(Source records)
(** Polling the subscribers in turn, each getting the value the watch channel
    held when it was opened. *)
Lemma farm_run_first_polls p s t last : forall done fresh c,
  0 <= c -> c + Z.of_nat (length fresh) <= t + 1 -> t < 2 ^ 64 - 2 ->
  Forall (fun st => st = InnerStream last false) fresh ->
  exists streams,
  farm_run p ((fun i => PollStream i WatchYields) <$> seq (length done) (length fresh))
    (mkProgress s c t, done ++ fresh) =
  Ret (mkProgress s (c + Z.of_nat (length fresh)) t, done ++ streams) /\
  length streams = length fresh /\
  forall i st, streams !! i = Some st -> ended st = bool_decide (t <= c + Z.of_nat i).
Proof.
  intros done fresh. revert done. induction fresh as [|st fresh IH]; intros done c Hc Hle Ht Hf.
  - exists []. cbn. rewrite Z.add_0_r. split; [done|]. split; [done|]. intros i st. by rewrite lookup_nil.
  - inversion Hf as [|? ? -> Hf']; subst. cbn [length seq fmap list_fmap farm_run].
    unfold farm_step. rewrite (list_lookup_middle done fresh) by done.
    cbn [length] in Hle. rewrite poll_yield by lia. cbn -[farm_run Z.of_nat].
    set (st1 := if decide (c < t) then InnerStream _ _ else _).
    assert (Hst1 : ended st1 = bool_decide (t <= c)).
    { unfold st1. case_decide; cbn; [rewrite bool_decide_false by lia|rewrite bool_decide_true by lia];
        done. }
    rewrite insert_app_r_alt, Nat.sub_diag by lia. cbn -[farm_run Z.of_nat].
    destruct (IH (done ++ [st1]) (c + 1)) as (streams & Hrun & Hlen & Hend); [lia|lia|lia|done|].
    rewrite length_app, Nat.add_comm in Hrun. cbn [length Nat.add] in Hrun.
    rewrite <-!app_assoc in Hrun. cbn [app] in Hrun.
    exists (st1 :: streams). change (list_fmap _ _ ?f ?l) with (f <$> l).
    replace (c + Z.of_nat (S (length fresh))) with (c + 1 + Z.of_nat (length fresh)) by lia.
    split; [exact Hrun|]. split; [cbn; lia|].
    intros [|i] st; cbn -[Z.of_nat].
    + intros [= <-]. rewrite Hst1. by rewrite Z.add_0_r.
    + intros Hi. rewrite (Hend i st Hi). apply bool_decide_ext. lia.
Qed.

== Work item ==
Retype every line above with nothing changed.

== Written solution ==
(** Polling the subscribers in turn, each getting the value the watch channel
    held when it was opened. *)
Lemma farm_run_first_polls p s t last : forall done fresh c,
  0 <= c -> c + Z.of_nat (length fresh) <= t + 1 -> t < 2 ^ 64 - 2 ->
  Forall (fun st => st = InnerStream last false) fresh ->
  exists streams,
  farm_run p ((fun i => PollStream i WatchYields) <$> seq (length done) (length fresh))
    (mkProgress s c t, done ++ fresh) =
  Ret (mkProgress s (c + Z.of_nat (length fresh)) t, done ++ streams) /\
  length streams = length fresh /\
  forall i st, streams !! i = Some st -> ended st = bool_decide (t <= c + Z.of_nat i).
Proof.
  intros done fresh. revert done. induction fresh as [|st fresh IH]; intros done c Hc Hle Ht Hf.
  - exists []. cbn. rewrite Z.add_0_r. split; [done|]. split; [done|]. intros i st. by rewrite lookup_nil.
  - inversion Hf as [|? ? -> Hf']; subst. cbn [length seq fmap list_fmap farm_run].
    unfold farm_step. rewrite (list_lookup_middle done fresh) by done.
    cbn [length] in Hle. rewrite poll_yield by lia. cbn -[farm_run Z.of_nat].
    set (st1 := if decide (c < t) then InnerStream _ _ else _).
    assert (Hst1 : ended st1 = bool_decide (t <= c)).
    { unfold st1. case_decide; cbn; [rewrite bool_decide_false by lia|rewrite bool_decide_true by lia];
        done. }
    rewrite insert_app_r_alt, Nat.sub_diag by lia. cbn -[farm_run Z.of_nat].
    destruct (IH (done ++ [st1]) (c + 1)) as (streams & Hrun & Hlen & Hend); [lia|lia|lia|done|].
    rewrite length_app, Nat.add_comm in Hrun. cbn [length Nat.add] in Hrun.
    rewrite <-!app_assoc in Hrun. cbn [app] in Hrun.
    exists (st1 :: streams). change (list_fmap _ _ ?f ?l) with (f <$> l).
    replace (c + Z.of_nat (S (length fresh))) with (c + 1 + Z.of_nat (length fresh)) by lia.
    split; [exact Hrun|]. split; [cbn; lia|].
    intros [|i] st; cbn -[Z.of_nat].
    + intros [= <-]. rewrite Hst1. by rewrite Z.add_0_r.
    + intros Hi. rewrite (Hend i st Hi). apply bool_decide_ext. lia.
Qed.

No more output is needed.